Understanding RAG Part IX: Fine-Tuning LLMs for RAG

Be sure to check out the previous articles in this series:

In previous articles of the Understanding RAG series, which focuses on various aspects of retrieval augmented generation, we put the lens on the retriever component that is integrated with a large language model (LLM) to retrieve meaningful and truthful context knowledge to enhance the quality of LLM inputs and, consequently, its generated output response. Concretely, we learned how to manage the length of the context passed to the LLM, how to optimize retrieval, and how vector databases and indexing strategies work to retrieve knowledge effectively.

This time, we will shift our attention to the generator component, that is, the LLM, by investigating how (and when) to fine-tune an LLM inside an RAG system to ensure its responses keep being coherent, factually accurate, and aligned with domain-specific knowledge.

Before moving on to understanding the nuances of fine-tuning an LLM that is part of an RAG system, let’s recap the notion and process of fine-tuning in “conventional” or standalone LLMs.

What is LLM Fine-Tuning?

Just like a newly purchased cellphone is tuned with personalized settings, apps, and a decorative case to suit the preferences and personality of its owner, fine-tuning an existing (and previously trained) LLM consists of adjusting its model parameters using additional, specialized training data to enhance its performance in a specific use case or application domain.

Fine-tuning is an important part of LLM development, maintenance, and reuse, for two reasons:

• It allows the model to adapt to a more domain-specific, often smaller, dataset, improving its accuracy and relevance in specialized areas such as legal, medical, or technical fields. See the example in the image below.
• It ensures the LLM stays up-to-date on evolving knowledge and language patterns, avoiding issues like outdated information, hallucinations, or misalignment with current facts and best practices.

LLM fine-tuning

The downside of keeping an LLM updated by periodically fine-tuning all or some of its parameters is, as you might guess, the cost, both in terms of acquiring new training data and the computational resources required. RAG helps reduce the need for constant LLM fine-tuning. However, fine-tuning the underlying LLM to an RAG system remains beneficial in certain cases.

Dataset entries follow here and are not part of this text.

(* ===== verification/PullWritten.v ===== *)
(** The proofs of the series writer of [PullApply]: the physical objects of a plan
    are counted before they are read, every use is made and no other is, and the
    leaves cut out of the packs are written one by one with the fetched hashes. *)

From stdpp Require Import base list gmap numbers strings options.
From Stdlib Require Import ZArith Lia.
From S2P Require Import Prelude RustStd RustText EntryType Wire CanonicalJson Tree Manifest Commit SeriesMerkle SeriesLeaf TableLeaf TableRows SeriesManifest SeriesPack TablePack CapsuleStream CapsuleTable Publication TinyFs PullRenames PullGraph PullChain PullSeries PullPlan PullApply.

Open Scope Z_scope.

(** ** Errors a plan excludes *)

(** The errors a plan must not run into: of the namespace, and of the count of its
    objects; the others are failures of the source or of a content check. The
    split is by constructor: that a content check passes on what an honest source
    serves is not part of it. *)
Definition internal_error (e : pull_error) : Prop :=
  match e with
  | FsFailed _ | ParentNotReady _ | BadNodeId _ | OutOfFuel | UnplannedUse _ | UseUnderflow _ | ObjectsRetained => True
  | _ => False
  end.

(** The application ends in a state of [P], or on a failure that is not internal. *)
Definition lands {A} (P : A -> Prop) (r : pres A) : Prop :=
  match r with Ok a => P a | Err e => ~ internal_error e | Panic => False end.

Lemma lands_bind {A B} (P : A -> Prop) (Q : B -> Prop) (m : pres A) (k : A -> pres B) :
  lands P m -> (forall a, P a -> lands Q (k a)) -> lands Q (m ≫= k).
Proof. destruct m; simpl; auto. Qed.

Lemma lands_impl {A} (P Q : A -> Prop) m : lands P m -> (forall a, P a -> Q a) -> lands Q m.
Proof. destruct m; simpl; auto. Qed.

Lemma lands_ensure b e : ~ internal_error e -> lands (fun _ => b = true) (ensure b e).
Proof. by destruct b. Qed.
Lemma lands_require {A} (o : option A) e : ~ internal_error e -> lands (fun a => o = Some a) (require o e).
Proof. by destruct o. Qed.
Lemma lands_content {A} (m : res A) : m <> Panic -> lands (fun a => m = Ok a) (content m).
Proof. destruct m; simpl; [done|by intros _ []|done]. Qed.
Lemma lands_ask {A} (m : outcome unit A) : m <> Panic -> lands (fun a => m = Ok a) (ask m).
Proof. destruct m; simpl; [done|by intros _ []|done]. Qed.

(** One check after the other. *)
Lemma lands_check {B} b e (Q : B -> Prop) (k : pres B) : ~ internal_error e -> (b = true -> lands Q k) -> lands Q (_ ← ensure b e; k).
Proof. destruct b; simpl; auto. Qed.

Lemma lands_found {A B} (o : option A) e (Q : B -> Prop) (k : A -> pres B) :
  ~ internal_error e -> (forall a, o = Some a -> lands Q (k a)) -> lands Q (a ← require o e; k a).
Proof. destruct o; simpl; auto. Qed.

(** A loop that keeps an invariant, indexed by what is left. *)
Lemma lands_fold {A B} (f : A -> B -> pres A) (P : list B -> A -> Prop) (l : list B) (a : A) :
  (forall x rest a, x ∈ l -> P (x :: rest) a -> lands (P rest) (f a x)) -> P l a -> lands (P []) (fold_pres f l a).
Proof.
  revert a. induction l as [|x l IH]; intros a Hf Ha; [done|]. cbn [fold_pres]. eapply lands_bind; [by apply Hf; [left|]|].
  intros b Hb. apply IH; [|done]. intros y rest c Hy. apply Hf. by right.
Qed.

(** ** Counting *)

Definition occurs (h : bytes) (l : list bytes) : Z := Z.of_nat (length (filter (fun x => x = h) l)).

Lemma occurs_app h l1 l2 : occurs h (l1 ++ l2) = occurs h l1 + occurs h l2.
Proof. unfold occurs. rewrite filter_app, length_app. lia. Qed.

Lemma occurs_cons h x l : occurs h (x :: l) = (if bool_decide (x = h) then 1 else 0) + occurs h l.
Proof. unfold occurs. rewrite filter_cons. case_decide; case_bool_decide; simpl; lia || done. Qed.

Lemma occurs_nonneg h l : 0 <= occurs h l.
Proof. unfold occurs. lia. Qed.

(** The counts are those of the uses to come. *)
Definition counts (need : list bytes) (uses : gmap bytes Z) : Prop :=
  forall h, uses !! h = if bool_decide (occurs h need = 0) then None else Some (occurs h need).

Lemma counts_at need uses h : counts need uses -> default 0 (uses !! h) = occurs h need.
Proof. intros ->. by case_bool_decide. Qed.

Lemma counts_nil uses : counts [] uses -> uses = ∅.
Proof. intros Hc. apply map_eq. intros h. rewrite Hc, lookup_empty. by rewrite bool_decide_true. Qed.

Lemma counts_put need uses h : counts need uses -> counts (need ++ [h]) (<[h := default 0 (uses !! h) + 1]> uses).
Proof.
  intros Hc k. rewrite occurs_app, occurs_cons. change (occurs k []) with 0. pose proof (occurs_nonneg k need). destruct (decide (h = k)) as [<-|Hne].
  - rewrite lookup_insert_eq, (counts_at need) by done. rewrite (bool_decide_true (h = h)) by done. by rewrite bool_decide_false by lia.
  - rewrite lookup_insert_ne by done. rewrite (bool_decide_false (h = k)) by done. rewrite Hc. by rewrite Z.add_0_r.
Qed.
Lemma leaf_frame M e st st1 i x : wf_view M -> places M e -> stores e st st1 -> M i = Some x -> leaf_ok st x -> leaf_ok st1 x.
Proof.
  intros Hw Hp Hs Hi Hl. assert (Hne : entry_fid x <> entry_fid e).
  { intros E. pose proof (upd_wf M e Hw Hp) as Hw'. assert (i = node_id e) as ->.
    { eapply (entry_fid_inj (upd M (node_id e) e)); [done| |apply upd_same|done]. rewrite upd_other; [done|]. intros ->. pose proof (pl_new M e Hp). congruence. }
    pose proof (pl_new M e Hp). congruence. }
  unfold leaf_ok in *. destruct (node_type x); rewrite ?(sr_files _ _ _ Hs), ?(sr_links _ _ _ Hs), ?(sr_dynamic _ _ _ Hs) by done; done.
Qed.

Lemma adopt_ok M st e d pe :
  wf_view M -> represents M st -> places M e -> M (parent_node_id e) = Some pe -> node_type pe = DirectoryPhysical ->
  st_dirs st !! dirfid (parent_node_id e) = Some d -> d !! node_name e = None ->
  adopt factory_get (wd (parent_node_id e)) (node_name e) (U (node_id e)) st = Ok (entry_fid e).
Proof.
  intros Hw Hr Hp Hpe Ht Hd Hn. unfold adopt. rewrite wd_writable. cbn [mbind outcome_bind]. rewrite (wd_entries M st _ _ _ Hr Hpe Hd), Hn. cbn [mbind outcome_bind].
  unfold child_id. rewrite (id_typed ids _ _ (pl_known M e Hp)). done.
Qed.

(** The parent's entries before the node is placed. *)
Lemma place_free M st e :
  represents M st -> places M e ->
  exists pe d, M (parent_node_id e) = Some pe /\ node_type pe = DirectoryPhysical /\ st_dirs st !! dirfid (parent_node_id e) = Some d
    /\ entries_ok M (parent_node_id e) d /\ d !! node_name e = None.
Proof using Type.
  intros Hr Hp. destruct (pl_parent M e Hp) as (pe & Hpe & Ht). destruct (rp_dirs M st Hr _ _ Hpe Ht) as (d & Hd & Hok).
  exists pe, d. split_and!; [done|done|done|done|]. destruct (d !! node_name e) as [c|] eqn:E; [|done]. apply Hok in E as [Hh|(i & x & Hi & Hir & Hxp & Hxn & _)].
  - destruct (pl_name M e Hp) as [_ Hh']. congruence.
  - by destruct (pl_free M e Hp i x Hi Hir Hxp).
Qed.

LLM Fine-Tuning in RAG Systems: Why and How?

While in some application scenarios, the retriever’s job of extracting relevant, up-to-date information for building an accurate context is enough to not need periodical LLM retraining, there are more concrete cases where this is not sufficient.

One example is when your RAG application requires a very deep and ambitious understanding of specialized jargon or domain-specific reasoning not captured through the LLM’s original training data. This could be a RAG system in the medical domain, where it may do a great job in retrieving relevant documents, but the LLM may struggle in correctly interpreting pieces of knowledge in the input before being fine-tuned on specific datasets that contain useful information to assimilate such domain-specific reasoning and language interpretation mechanisms.

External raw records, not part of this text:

Lemma ready_known M e : wf M -> ready M e -> known (node_id e) = Some (node_type e).
Proof using Type.
  intros Hw. unfold ready. destruct (tp_nodes target !! node_id e) as [t|].
  - intros (m & Hm & (_ & _ & _ & E) & _). rewrite <- E. by apply (wv_known _ _ _ M Hw).
  - apply pl_known.
Qed.

Lemma ready_parses M e : wf M -> ready M e -> parse_node_id (node_id e) = Ok (U (node_id e)).
Proof.
  intros Hw Hr. unfold parse_node_id. by rewrite (id_parses known ids _ _ (ready_known M e Hw Hr)).
Qed.

Section OneKid.
Variables (M : view) (a : apply_state) (e : ManifestEntry) (ops : list ApplyOp) (need : list bytes).
Hypotheses (Hw : wf M) (Hr : rep M (ap_store a)) (Hrd : ready M e) (Hne : node_id e <> root) (Hin : e ∈ graph_manifest g).
Hypothesis Hwd : ap_wds a !! parent_node_id e = Some (at_ (parent_node_id e)).
Hypothesis Hplan : plan_one g target e = Ok ops.
Hypothesis Hbal : balanced (ops_objects g ops ++ need) (ap_prepared a).

#[local] Abbreviation goes := (ends g (kid_done need M a e) (fold_pres (apply_op (at_ root) g) ops a)).

Lemma parent_wd_ok : parent_wd (ap_wds a) (parent_node_id e) = Ok (at_ (parent_node_id e)).
Proof using Hwd. unfold parent_wd. by rewrite Hwd. Qed.

(** Only a series uses pack objects. *)
Lemma spares : ~ series_type (node_type e) -> balanced need (ap_prepared a).
Proof using Hplan Hbal.
  intros Hs. enough (E : ops_objects g ops = []) by (by rewrite E in Hbal). pose proof Hplan as E. unfold plan_one in E. apply bind_Ok in E as ([] & _ & E).
  destruct (node_type e) eqn:Ht; try (by destruct Hs; unfold series_type; auto);
    first [by injection E as <- | apply bind_Ok in E as (vs & _ & E); by injection E as <- | destruct (needs_write _ _); [|by injection E as <-]];
    apply bind_Ok in E as (b & _ & E); apply bind_Ok in E as (x & _ & E); by injection E as <-.
Qed.

(** What the represented twin of a series holds. *)
Lemma twin_versions m : series_type (node_type e) -> M (node_id e) = Some m -> in_place m e ->
  exists vs, st_files (ap_store a) !! fid e = Some vs /\ series_versions (node_type e) vs (leaves_of (node_hash m)).
Proof using Hr.
  intros Hs Hm Hi. pose proof (rp_leaves _ _ _ M _ Hr _ m Hm) as Hl. pose proof (in_place_fid pond m e Hi) as Ef. destruct Hi as (_ & _ & _ & Eq). unfold leaf_ok in Hl.
  rewrite Eq, Ef in Hl. by destruct Hs as [Hs|Hs]; rewrite Hs in *.
Qed.

Lemma leaf_series vs st : series_type (node_type e) -> series_versions (node_type e) vs (leaves_of (node_hash e)) -> st_files st !! fid e = Some vs -> leaf_ok pond st e.
Proof using Type. intros Ht Hv Hf. unfold leaf_ok. destruct Ht as [Ht|Ht]; rewrite Ht in *; by exists vs. Qed.

(** No operation: the twin has the same hash and metadata, or is a series with
    the same leaves. *)
Lemma kid_kept t : tp_nodes target !! node_id e = Some t ->
  needs_write e (Some t) = false \/ (series_type (node_type e) /\ leaves_of (node_hash t) = leaves_of (node_hash e)) ->
  rep (upd M (node_id e) e) (ap_store a).
Proof using ids genuine serves laws packed completes Hw Hr Hrd.
  intros Et Hn. pose proof Hrd as Hrd'. unfold ready in Hrd'. rewrite Et in Hrd'. destruct Hrd' as (m & Hm & Hi & Hh & Hv). destruct Hn as [Hn|[Hs El]].
  - unfold needs_write in Hn. apply orb_false_iff in Hn as [Hn1%negb_false_iff%bool_decide_eq_true Hn2%negb_false_iff%bool_decide_eq_true].
    eapply kept_refresh; [done|done|done|done|congruence|congruence].
  - eapply (refresh_represents root pond hidden known ids M m e (node_id e) (ap_store a)); [done|done|done|done|done| | |done].
    + apply (rp_typed _ _ _ M _ Hr).
    + destruct (twin_versions m Hs Hm Hi) as (vs & Hf & Hvs). rewrite Hh, El in Hvs. by eapply leaf_series.
Qed.

Lemma kid_directory : node_type e = DirectoryPhysical -> goes.
Proof.
  intros Ht. pose proof (spares ltac:(rewrite Ht; by intros [|])) as Hb. pose proof Hplan as E. unfold plan_one in E. apply bind_Ok in E as ([] & _ & E). rewrite Ht in E. injection E as <-. cbn [fold_pres].
  apply (ends_bind (kid_done need M a e)); [|done]. unfold apply_op. rewrite parent_wd_ok. cbn [mbind outcome_bind]. unfold is_create, kid_done.
  rewrite (bool_decide_true (node_type e = _)) by done. pose proof Hrd as Hrd'. unfold ready in Hrd'. destruct (tp_nodes target !! node_id e) as [t|].
  - destruct Hrd' as (m & Hm & Hi & _). pose proof Hi as (E1 & E2 & E3 & E4). rewrite bool_decide_false by done.
    destruct (parent_dir root pond hidden known M _ _ m Hw Hr Hm Hne) as (pe & d & Hp & Hpt & Hpd & _ & Hn). rewrite E2, E3 in *.
    destruct (rp_dirs _ _ _ M _ Hr _ m Hm ltac:(congruence)) as (dd & Hdd & _). pose proof (rp_typed _ _ _ M _ Hr) as Hty.
    rewrite (open_child _ _ _ (fid m)).
    + cbn. rewrite dirfid_entry by congruence. rewrite E1. split_and!; [|done|done]. eapply (refresh_represents root pond hidden known ids M m e (node_id e) (ap_store a)); try done.
      unfold leaf_ok. by rewrite Ht.
    + rewrite <- E3. by apply (wv_name _ _ _ M Hw (node_id e)).
    + cbn. by eapply kind_dir.
    + cbn. unfold get_entry. by rewrite Hpd, Hn.
    + cbn. rewrite dirfid_entry by congruence. rewrite E1. by eapply kind_dir.
    + done.
  - rewrite bool_decide_true by done. rewrite (ready_parses M e Hw Hrd). cbn [mbind outcome_bind].
    destruct (create_directory M (ap_store a) e Hw Hr Hrd' Ht) as (st' & -> & Hr'). cbn. split; [done|]. done.
Qed.
Lemma leaf_file vs x st :
  node_type e = FilePhysicalVersion \/ node_type e = TablePhysicalVersion -> of_bytes (v_bytes x) = node_hash e -> meta_kept (default meta_default (head (node_versions e))) x ->
  leaf_ok pond (set_versions (fid e) (vs ++ [x]) st) e.
Proof using Type.
  intros Ht Hx Hm. unfold leaf_ok. destruct Ht as [-> | ->]; (exists (vs ++ [x]), x; cbn; rewrite lookup_insert_eq; split_and!; [done|by rewrite last_snoc|done|done..]).
Qed.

A balanced fine-tuning frequency on your RAG system’s LLM could also help improve system efficiency, for instance by reducing excessive token consumption and consequently avoiding unnecessary retrieval.

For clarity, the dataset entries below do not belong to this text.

(* ===== verification/PullStages.v ===== *)
(** The order of a plan: the breadth-first walk of the source's directories takes
    every directory once, after the one that holds it, and every child of the
    source is planned; then the namespace between the stages of its application. *)

From stdpp Require Import base list gmap numbers strings sorting options.
From Stdlib Require Import ZArith Lia.
From S2P Require Import Prelude RustStd RustText EntryType TinyFs Wire CanonicalJson Tree Manifest Commit SeriesMerkle SeriesManifest SeriesPack Publication PullGraph PullChain PullSeries PullRenames PullPlan PullApply PullView TinyFsSpec PullFetch PullApplySpec.

(** A manifest by node identity, and the source's. *)
Definition view_of (l : list ManifestEntry) : view := fun i => snd <$> list_find (fun e => node_id e = i) l.
Definition source_view (g : FetchedGraph) : view := view_of (graph_manifest g).

Lemma same_entry (l : list ManifestEntry) e1 e2 : NoDup (map node_id l) -> e1 ∈ l -> e2 ∈ l -> node_id e1 = node_id e2 -> e1 = e2.
Proof.
  intros Hn [i Hi]%list_elem_of_lookup [j Hj]%list_elem_of_lookup E. assert (i = j) as ->; [|congruence].
  apply (NoDup_lookup (map node_id l) i j (node_id e1)); [done| |]; rewrite list_lookup_fmap; [by rewrite Hi|by rewrite Hj, E].
Qed.

Lemma view_of_Some l i e : NoDup (map node_id l) -> view_of l i = Some e <-> e ∈ l /\ node_id e = i.
Proof.
  intros Hn. unfold view_of. split.
  - intros ([j x] & Hf & ->)%fmap_Some. apply list_find_Some in Hf as (Hl & Hi & _). split; [by eapply list_elem_of_lookup_2|done].
  - intros [He Hi]. destruct (list_find _ _) as [[j x]|] eqn:Hf; simpl.
    2: { apply list_find_None in Hf. rewrite Forall_forall in Hf. by destruct (Hf e He). }
    f_equal. apply list_find_Some in Hf as (Hl & Hx & _). apply (same_entry l); [done|by eapply list_elem_of_lookup_2|done|congruence].
Qed.

Lemma elem_of_concat_map {A B} (f : A -> list B) (l : list A) x : x ∈ concat (map f l) <-> exists a, a ∈ l /\ x ∈ f a.
Proof.
  induction l as [|a l IH]; cbn [map concat]; [set_solver|]. rewrite elem_of_app, IH. set_solver.
Qed.

Section Schedule.
Context `{Blake3}.
#[local] Set Default Proof Using "Type*".
Variables (root : bytes) (g : FetchedGraph) (target : TargetPlanningState).
Hypothesis keyed : NoDup (map node_id (graph_manifest g)).

#[local] Abbreviation src := (source_view g).
#[local] Abbreviation kids := (sorted_kids g root).

Lemma source_Some i e : src i = Some e <-> e ∈ graph_manifest g /\ node_id e = i.
Proof. by apply view_of_Some. Qed.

How does LLM fine-tuning take place from the perspective of RAG? While most of the classical LLM fine-tuning can also applied to the RAG system, some approaches are particularly popular and effective in these systems.

Domain-Adaptive Pre-training (DAP)

Despite its name, DAP can be used as an intermediate strategy between general model pretraining and task-specific fine-tuning of base LLMs inside RAG. It consists in utilizing a domain-specific corpus to have the model gain a better understanding of a certain domain, including jargon, writing styles, etc. Unlike conventional fine-tuning, it may still use a relatively large dataset, and it often is done before integrating the LLM with the rest of the RAG system, after which more focused and task-specific fine-tuning on smaller datasets would take place instead.

Retrieval Augmented Fine-Tuning

This is an interested and more RAG-specific fine-tuning strategy, whereby the LLM is specifically retrained on examples that incorporate both the retrieved context — augmented LLM input — and the desired response. This makes the LLM more skilled at leveraging and optimally utilizing retrieved knowledge, generating responses that will better integrate that knowledge. In other words, through this strategy, the LLM gets more skilled in properly using the RAG architecture it sits on.

Hybrid RAG Fine-Tuning

Also called hybrid instruction-retrieval fine-tuning, this approach combines traditional instruction fine-tuning (training an LLM to follow instructions by exposing it to examples of instruction-output pairs) with retrieval methods. In the dataset used for this hybrid strategy, two types of examples coexist: some include retrieved information whereas others contain instruction-following information. The result? A more flexible model that can make better use of retrieved information and also follow instructions properly.

Wrapping Up

This article discussed the LLM fine-tuning process in the context of RAG systems. After revisiting fine-tuning processes in standalone LLMs and outlining why it is needed, we shifted the discussion to the necessity of LLM fine-tuning in the context of RAG, describing some popular strategies often applied to fine-tune the generator model in RAG applications. Hopefully this is information you can use moving forward with your own RAG system implementation.